╭──

(* ===== verification/LoopSpec.v ===== *)
(** Loop avoidance inside one router: the relation between the route an engine
    has selected, the distance it has recorded for it, and the distances recorded
    by the routers it learned from.  Every operation of the engine keeps it.

    The statements are about one destination [k] and one router-id [r] of another
    router.  [F i h] is the value of the distance recorded by the router that
    owns the next hop [h] behind interface [i], fixed while this engine handles an
    event; [P i h v x] is what is known of an update of value [v] received from
    there whose candidate expires at [x]. *)
From S2P Require Import Prelude Net Model Metric Wire Api EngineState Deadlines Sources Output Rib Neighbors Timers Engine OutputSpec Invariant AdmissionSpec SelectionSpec.
Import Hello.
Local Open Scope Z_scope.

(** * Distances of one origin, in a window of sequence numbers

    Comparing sequence numbers modulo 2^16 is no order.  It is one among the
    numbers less than 2^15 after a base [w], and a distance is then a number. *)

Definition rank (w seqno : Z) : Z := wrapping_sub16 seqno w.
Definition value (w : Z) (d : Distance) : Z := d_metric d - 65536 * rank w (d_seqno d).

Definition in_window (w : Z) (d : Distance) : bool :=
  (0 <=? d_seqno d) && (d_seqno d <=? u16_max) && (rank w (d_seqno d) <? 0x8000)
  && (0 <=? d_metric d) && (d_metric d <=? INFINITY).

Lemma in_window_spec w d :
  in_window w d = true <->
  0 <= d_seqno d <= 65535 /\ 0 <= rank w (d_seqno d) < 32768 /\ 0 <= d_metric d <= 65535.
Proof.
  unfold in_window, u16_max, INFINITY. rewrite !andb_true_iff, !Z.leb_le, Z.ltb_lt.
  pose proof (Z.mod_pos_bound (d_seqno d - w) 65536 ltac:(lia)). unfold rank, wrapping_sub16. lia.
Qed.

(** In the window the feasibility condition compares values. *)
Lemma feasible_value w d fd :
  in_window w d = true -> in_window w fd = true -> feasible_against d fd = (value w d <? value w fd).
Proof.
  rewrite !in_window_spec. intros (Hs & Hr & Hm) (Hs' & Hr' & Hm').
  apply eq_true_iff_eq. unfold feasible_against, value, rank, seqno_gt, wrapping_sub16 in *.
  rewrite orb_true_iff, !andb_true_iff, negb_true_iff, Z.eqb_neq, Z.eqb_eq, !Z.ltb_lt.
  Z.div_mod_to_equations. lia.
Qed.

Lemma value_lower w d : in_window w d = true -> - 2 ^ 32 < value w d.
Proof. rewrite in_window_spec. unfold value. lia. Qed.

(** * Computations that keep a predicate of the state *)

Section Keeps.
Context {NL : IpNetLib} {MI : MetricImpl}.

Definition keeps {A} (I : Engine -> Prop) (m : M A) : Prop :=
  forall e a e', I e -> m e = Some (a, e') -> I e'.

(** From one predicate to another. *)
Definition leads {A} (I J : Engine -> Prop) (m : M A) : Prop :=
  forall e a e', I e -> m e = Some (a, e') -> J e'.

Lemma keeps_ret {A} I (a : A) : keeps I (mret a).
Proof. intros e b e' H [= _ <-]. done. Qed.

Lemma keeps_gets {A} I (f : Engine -> A) : keeps I (gets f).
Proof. intros e b e' H [= _ <-]. done. Qed.

Lemma keeps_modify I f : (forall e, I e -> I (f e)) -> keeps I (modify f).
Proof. intros Hf e b e' H [= _ <-]. auto. Qed.

Lemma keeps_expect {A} I (o : option A) : keeps I (expect o).
Proof. intros e b e' H. destruct o; [|done]. intros [= _ <-]. done. Qed.

Lemma bind_inv {A B} (m : M A) (f : A -> M B) e b e' :
  (m ≫= f) e = Some (b, e') -> exists a e1, m e = Some (a, e1) /\ f a e1 = Some (b, e').
Proof. unfold mbind, M_bind. destruct (m e) as [[a e1]|]; [|done]. eauto. Qed.

Lemma keeps_bind {A B} I (m : M A) (f : A -> M B) :
  keeps I m -> (forall a, keeps I (f a)) -> keeps I (m ≫= f).
Proof.
  intros Hm Hf e b e' H (a & e1 & H1 & H2)%bind_inv. eapply Hf; [|exact H2]. by eapply Hm.
Qed.

Lemma leads_bind {A B} I J (m : M A) (f : A -> M B) :
  keeps I m -> (forall a, leads I J (f a)) -> leads I J (m ≫= f).
Proof.
  intros Hm Hf e b e' H (a & e1 & H1 & H2)%bind_inv. eapply Hf; [|exact H2]. by eapply Hm.
Qed.

Lemma leads_keeps {A} I J (m : M A) : (forall e, I e -> J e) -> keeps J m -> leads I J m.
Proof. intros HIJ Hm e a e' H E. eapply Hm; [|exact E]. auto. Qed.

(** The continuation may use what the state it read satisfies. *)
Lemma keeps_read {A B} I (g : Engine -> A) (f : A -> M B) :
  (forall e, I e -> keeps I (f (g e))) -> keeps I (gets g ≫= f).
Proof. intros Hf e b e' H E. eapply (Hf e H); eassumption. Qed.

Lemma keeps_foldM {A B} I (f : B -> A -> M B) l :
  (forall a b, a ∈ l -> keeps I (f b a)) -> forall b, keeps I (foldM f b l).
Proof.
  induction l as [|a l IH]; intros Hf b; simpl; [apply keeps_ret|].
  apply keeps_bind; [apply Hf; set_solver|]. intros b'. apply IH. intros. apply Hf. set_solver.
Qed.

Lemma keeps_for_each {A} I (f : A -> M unit) l :
  (forall a, a ∈ l -> keeps I (f a)) -> keeps I (for_each l f).
Proof. intros Hf. apply keeps_foldM. auto. Qed.

Lemma keeps_for_actions {A B} I (f : A -> M (list B)) l :
  (forall a, a ∈ l -> keeps I (f a)) -> keeps I (for_actions l f).
Proof. intros Hf. apply keeps_foldM. intros a b Ha. apply keeps_bind; [auto|]. intros. apply keeps_ret. Qed.

(** From a total specification of the computation. *)
Lemma keeps_wp {A} (I : Engine -> Prop) (m : M A) :
  (forall e, I e -> wp m (fun _ e' => I e') e) -> keeps I m.
Proof. intros H e a e' HI E. exact (wp_run _ _ _ _ _ (H e HI) E). Qed.
End Keeps.

Create HintDb keeps discriminated.

(** Walk through a computation, leaving its calls and state changes. *)
Ltac keeps_step :=
  first
    [ progress intros
    | assumption
    | solve [eauto 3 with keeps]
    | lazymatch goal with
      | |- keeps _ (mret _) => apply keeps_ret
      | |- keeps _ (gets _) => apply keeps_gets
      | |- keeps _ (expect _) => apply keeps_expect
      | |- keeps _ (modify _) =>
          apply keeps_modify; let e := fresh "e" in let H := fresh "HI" in intros e H; (exact H || idtac)
      | |- keeps _ (mbind _ _) => apply keeps_bind
      | |- keeps _ (if ?b then _ else _) => destruct b eqn:?
      | |- keeps _ (match ?b with _ => _ end) => destruct b eqn:?
      | |- keeps _ (let '(_, _) := ?b in _) => destruct b eqn:?
      end ].
Ltac keeps_walk := repeat keeps_step.

(** * The invariant *)

(** What is assumed of requests that are held on behalf of other routers: there is
    none for the destination, or no route of the origin is selected, or nothing is
    claimed of the distances that other routers have recorded. *)
Inductive Requests := Quiet | Unrouted | Free | Alone.

Section Loop.
Context {NL : IpNetLib} {MI : MetricImpl} {HO : HashOrder} {B : Build}.
Context (k : RouteKey) (r : RouterId) (w now : Z).
(** What is fixed while the event is handled. *)
Context (F : string -> IpAddr -> Z).
(** Recorded distances that last: value at most [v], until [x] at least. *)
Context (held : Z -> Z -> Prop).
Context (held_time : forall v x, held v x -> now <= x <= now + SOURCE_GC_TIME_MS).
Context (now_u64 : in_u64 now) (now_gc : now + SOURCE_GC_TIME_MS <= u64_max).

Abbreviation known := (string -> IpAddr -> Z -> Z -> Prop).
Abbreviation val d := (value w d).

Definition route_distance (s : SelectedRoute) : Distance :=
  {| d_seqno := sr_seqno s; d_metric := sr_metric s |}.

Record candidate_safe (P : known) (c : Candidate) : Prop := {
  cs_metric : c_metric c < INFINITY ->
    c_advertised_metric c <> INFINITY /\ c_advertised_metric c < c_metric c;
  cs_known : c_router_id c = r -> c_advertised_metric c <> INFINITY ->
    in_window w (candidate_distance c) = true /\
    P (c_interface c) (c_next_hop c) (val (candidate_distance c)) (c_expires_ms c)
}.

Record route_safe (s : SelectedRoute) : Prop := {
  rt_window : in_window w (route_distance s) = true;
  rt_farther : F (sr_interface s) (sr_next_hop s) < val (route_distance s)
}.

(** No route of [r] is selected. *)
Definition unrouted (sel : gmap RouteKey SelectedRoute) : Prop :=
  forall s, sel !! k = Some s -> sr_router_id s <> r.

(** The parts of the state the invariant is about. *)
Record safe_tables (q : Requests) (P : known) (own : RouterId) (cands : gmap (RouteKey * NeighborKey) Candidate)
    (sel : gmap RouteKey SelectedRoute) (sources : gmap (RouteKey * RouterId) SourceEntry)
    (pending : gmap (RouteKey * RouterId) PendingSeqnoRequest) : Prop := {
  sf_own : own <> r;
  sf_keys : forall key n c, cands !! (key, n) = Some c -> c_key c = key;
  sf_candidates : forall n c, cands !! (k, n) = Some c -> candidate_safe P c;
  sf_selected : forall key s, sel !! key = Some s -> sr_key s = key;
  sf_route : forall s, sel !! k = Some s -> sr_router_id s = r -> route_safe s;
  sf_feasible : forall s src, sel !! k = Some s -> sr_router_id s = r -> sources !! (k, r) = Some src ->
    F (sr_interface s) (sr_next_hop s) < val (s_distance src);
  sf_sources : forall src, sources !! (k, r) = Some src -> in_window w (s_distance src) = true;
  sf_held : forall v x, held v x -> exists src, sources !! (k, r) = Some src /\
    val (s_distance src) <= v /\ x <= s_expires_ms src;
  sf_requests : match q with
    | Quiet => forall r' p, pending !! (k, r') = Some p -> pq_requester p = None
    | Unrouted => unrouted sel
    | Free => True
    | Alone => forall i h, F i h <= - 2 ^ 32
    end
}.

Arguments sf_own {q P own cands sel sources pending} _.
Arguments sf_keys {q P own cands sel sources pending} _.
Arguments sf_candidates {q P own cands sel sources pending} _.
Arguments sf_selected {q P own cands sel sources pending} _.
Arguments sf_route {q P own cands sel sources pending} _.
Arguments sf_feasible {q P own cands sel sources pending} _.
Arguments sf_sources {q P own cands sel sources pending} _.
Arguments sf_held {q P own cands sel sources pending} _.
Arguments sf_requests {q P own cands sel sources pending} _.

Definition safe (q : Requests) (P : known) (e : Engine) : Prop :=
  safe_tables q P (cfg_router_id (config e)) (candidates e) (selected e) (feasible e) (pending_seqno e).

(** During output the selection is fixed. *)
Definition safe_at (q : Requests) (P : known) (sel : gmap RouteKey SelectedRoute) (e : Engine) : Prop :=
  safe q P e /\ selected e = sel.

Lemma keeps_at {A} q P (m : M A) : (forall sel, keeps (safe_at q P sel) m) -> keeps (safe q P) m.
Proof. intros H e a e' HI E. by destruct (H (selected e) e a e' (conj HI eq_refl) E). Qed.

(** ** Output *)

(** A distance that may be announced: another origin's, the selected route's, or
    any when no route of [r] is selected or other routers do not matter. *)
Definition announceable (sel : gmap RouteKey SelectedRoute) (key : RouteKey) (id : RouterId) (d : Distance)
  : Prop :=
  key = k -> id = r ->
  (exists s, sel !! k = Some s /\ sr_router_id s = r /\ route_distance s = d) \/
  (unrouted sel /\ in_window w d = true) \/
  ((forall i h, F i h <= - 2 ^ 32) /\ in_window w d = true).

╰──

=== Assignment ===
From the records above, quote only the lines running from the line with "Comparing sequence numbers" to the line with "Definition rank (w", both lines included.

=== Completed task ===
    Comparing sequence numbers modulo 2^16 is no order.  It is one among the
    numbers less than 2^15 after a base [w], and a distance is then a number. *)

Definition rank (w seqno : Z) : Z := wrapping_sub16 seqno w.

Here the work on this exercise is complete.